I think, when we talk about Domino’s, we wonder, what are they doing well? This is the company that’s performed well over long periods of time. I think when you look at the totality of things like the investments they’ve made in technology, that to me stands out first and foremost, is they had the wherewithal to build this app early on in the game when we were just starting to do things on our phones. I’d put Papa John’s in that same boat. It may seem silly, but frankly, now, when you think about it, every day, we’re conducting business, we’re doing commerce on our phones. These companies had that without to really build that out early on. They’re benefiting from that. Again, going back to that focus on value, Domino’s continues to do a good job of really staying in touch with the consumer there, whether it’s a campaign for the More flation campaign, which I thought was tremendous, just because we’ve been talking so much about shrinkflation.

They’re really able to combat that. We’re talking about more flation. That worked out very well. The emergency pizza campaign. They can turn these things off and on like a light switch, like Amazon does with Prime Day. Lastly, I will just say, again, this is a business they’ve had a tough year. But, Matthew Argersinger, he’s got this dividend nights list, and the criteria there looking over the last 10 years, this is companies that have paid a dividend each year, that they’ve grown that dividend by at least 10% annually, and that they’ve outperformed the S&P 500, and Domino’s is a dividend night. Again, a tough year, but over a longer stretch of time. This has been a rewarding investment.

Dylan Lewis: That tough year showing up in muted year to date returns for the company. Shares up about 4%. Well, below the S&P 500s, 20%. Jason, sounds like you’re not too worried about that?

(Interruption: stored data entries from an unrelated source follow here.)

(** The query parameters built with the pattern
    [[x].filter(Boolean).join(",")], method by method: each is sent, and
    is what the pattern makes of the argument. *)
Lemma joined_query_parameters :
  (forall sa sg st limit market min_ max_ target_,
      min_ <> JNull -> max_ <> JNull -> target_ <> JNull ->
      let m := getRecommendations axios sa sg st limit market
                 min_ max_ target_ in
      sends_query m "seed_artists" (filter_join (Js.default sa (JArr [])))
      /\ sends_query m "seed_genres" (filter_join (Js.default sg (JArr [])))
      /\ sends_query m "seed_tracks"
           (filter_join (Js.default st (JArr [])))) /\
  (forall ids,
      sends_query (getArtists axios ids) "ids"
        (filter_join (Js.default ids (JArr [])))) /\
  (forall id include_groups market limit offset,
      sends_query
        (getArtistsAlbums axios id include_groups market limit offset)
        "include_groups"
        (filter_join
           (Js.default include_groups
              (JArr [JStr "single"; JStr "appears_on"])))) /\
  (forall type ids,
      sends_query (getFollowingState axios type ids) "ids"
        (filter_join (Js.default ids (JArr [])))) /\
  (forall playlist_id ids,
      sends_query (checkIfUsersFollowPlaylist axios playlist_id ids) "ids"
        (filter_join (Js.default ids (JArr [])))) /\
  (forall type ids,
      sends_query (followUsersOrArtists axios type ids) "ids"
        (filter_join (Js.default ids (JArr [])))) /\
  (forall type ids,
      sends_query (unfollowArtistsOrUsers axios type ids) "ids"
        (filter_join (Js.default ids (JArr [])))) /\
  (forall q escaped type market limit offset include_external,
      qs_escape q = Normal escaped ->
      sends_query
        (searchItem axios qs_escape q type market limit offset
           include_external)
        "type"
        (filter_join
           (Js.default type (JArr [JStr "track"; JStr "artist"])))).
Proof.
  repeat match goal with |- _ /\ _ => split end; try show_sends.
  - intros. repeat split;
      apply getRecommendations_sends; simpl; auto.
  - intros. eapply searchItem_sends; [eassumption | discriminate | reflexivity].
Qed.

Lemma filter_join_scalar (x d : JsValue) :
  is_scalar x = true ->
  filter_join (Js.default x d)
  = JStr (if Js.Boolean x then Js.ToString x else "").
Proof.
  intros Hs.
  assert (Hd : Js.default x d = x)
    by (destruct x; try discriminate; reflexivity).
  rewrite Hd.
  destruct (Js.Boolean x) eqn:Hb.
  - now apply filter_join_truthy_scalar.
  - now apply filter_join_falsy.
Qed.

(** C3, amended: every array-valued parameter that an endpoint method
    sends in the query string is sent as the comma-joined string of its
    elements, in order and without brackets ([["a","b"]] as ["a,b"]); the
    array-valued parameters sent in the request body ([uris],
    [device_ids], and the [ids] of the follow and unfollow bodies) are
    sent as the arrays they are.  [getRecommendations] sends when none of
    its bounds is [null], [searchItem] when the escape of [q] returns. *)
Theorem query_arrays_are_comma_joined (elems : list JsValue) :
  (forall sg st limit market min_ max_ target_,
      min_ <> JNull -> max_ <> JNull -> target_ <> JNull ->
      sends_query
        (getRecommendations axios (JArr elems) sg st limit market
           min_ max_ target_)
        "seed_artists" (JStr (Js.join elems ","))) /\
  (forall sa st limit market min_ max_ target_,
      min_ <> JNull -> max_ <> JNull -> target_ <> JNull ->
      sends_query
        (getRecommendations axios sa (JArr elems) st limit market
           min_ max_ target_)
        "seed_genres" (JStr (Js.join elems ","))) /\
  (forall sa sg limit market min_ max_ target_,
      min_ <> JNull -> max_ <> JNull -> target_ <> JNull ->
      sends_query
        (getRecommendations axios sa sg (JArr elems) limit market
           min_ max_ target_)
        "seed_tracks" (JStr (Js.join elems ","))) /\
  sends_query (getArtists axios (JArr elems)) "ids"
    (JStr (Js.join elems ",")) /\
  (forall id market limit offset,
      sends_query (getArtistsAlbums axios id (JArr elems) market limit offset)
        "include_groups" (JStr (Js.join elems ","))) /\
  (forall type,
      sends_query (getFollowingState axios type (JArr elems)) "ids"
        (JStr (Js.join elems ","))) /\
  (forall playlist_id,
      sends_query (checkIfUsersFollowPlaylist axios playlist_id (JArr elems))
        "ids" (JStr (Js.join elems ","))) /\
  (forall type,
      sends_query (followUsersOrArtists axios type (JArr elems)) "ids"
        (JStr (Js.join elems ","))) /\
  (forall type,
      sends_query (unfollowArtistsOrUsers axios type (JArr elems)) "ids"
        (JStr (Js.join elems ","))) /\
  (forall q escaped market limit offset include_external,
      qs_escape q = Normal escaped ->
      sends_query
        (searchItem axios qs_escape q (JArr elems) market limit offset
           include_external)
        "type" (JStr (Js.join elems ","))) /\
  (forall device_id context_uri offset position_ms,
      sends_body
        (startPlayback axios device_id context_uri (JArr elems) offset
           position_ms)
        "uris" (JArr elems)) /\
  (forall play,
      sends_body (transferPlayback axios (JArr elems) play)
        "device_ids" (JArr elems)) /\
  (forall type,
      sends_body (followUsersOrArtists axios type (JArr elems))
        "ids" (JArr elems)) /\
  (forall type,
      sends_body (unfollowArtistsOrUsers axios type (JArr elems))
        "ids" (JArr elems)) /\
  (forall strings : list string,
      Js.join (map JStr strings) "," = String.concat "," strings) /\
  Js.join [JStr "a"; JStr "b"] "," = "a,b".
Proof.
  destruct joined_query_parameters as (Hrec & _ & _ & _ & _ & _ & _ & Hsearch).
  rewrite <- filter_join_array.
  repeat match goal with |- _ /\ _ => split end; try show_sends.
  - intros sg st limit market min_ max_ target_ Hmin Hmax Htg.
    now destruct (Hrec (JArr elems) sg st limit market min_ max_ target_
                    Hmin Hmax Htg) as (H & _ & _).
  - intros sa st limit market min_ max_ target_ Hmin Hmax Htg.
    now destruct (Hrec sa (JArr elems) st limit market min_ max_ target_
                    Hmin Hmax Htg) as (_ & H & _).
  - intros sa sg limit market min_ max_ target_ Hmin Hmax Htg.
    now destruct (Hrec sa sg (JArr elems) limit market min_ max_ target_
                    Hmin Hmax Htg) as (_ & _ & H).
  - intros q escaped market limit offset include_external Hq.
    exact (Hsearch q escaped (JArr elems) market limit offset
             include_external Hq).
  - intros. apply join_strings.
  - reflexivity.
Qed.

Jason Moser: I’m not. I think it’s going to continue to get a little bit better as inflation continues to come down. But we talked about it in the McCormick discussion last week. These QSRs are witnessing some headwinds, and folks are thinking a little bit more about cooking from home, so that focus on value, I suspect.

Dylan Lewis: Listeners, we’ll be back in a minute with a breakdown on a monopoly under scrutiny and what it might mean for a very shifting industry. Stay right here. You’re listening to Motley Fool Money.

Welcome back to Motley Fool Money. I’m Dylan Lewis. The DOJ’s battle against Search Giant Google continues to heat up after a judge ruled earlier this summer that Google had illegally monopolized search and ad markets. This week, the Justice Department proposed some remedies to fix Google Search dominance. There is a lot to unpack here, Jason. The reality is the DOJ is considering behavioral and structural remedies to prevent Google’s monopolistic positioning. We are used to a lot of very euphemistic speak from executives. The translation here. They’re looking at how the company operates, but also what Alphabet owns, and maybe whether it should be broken up.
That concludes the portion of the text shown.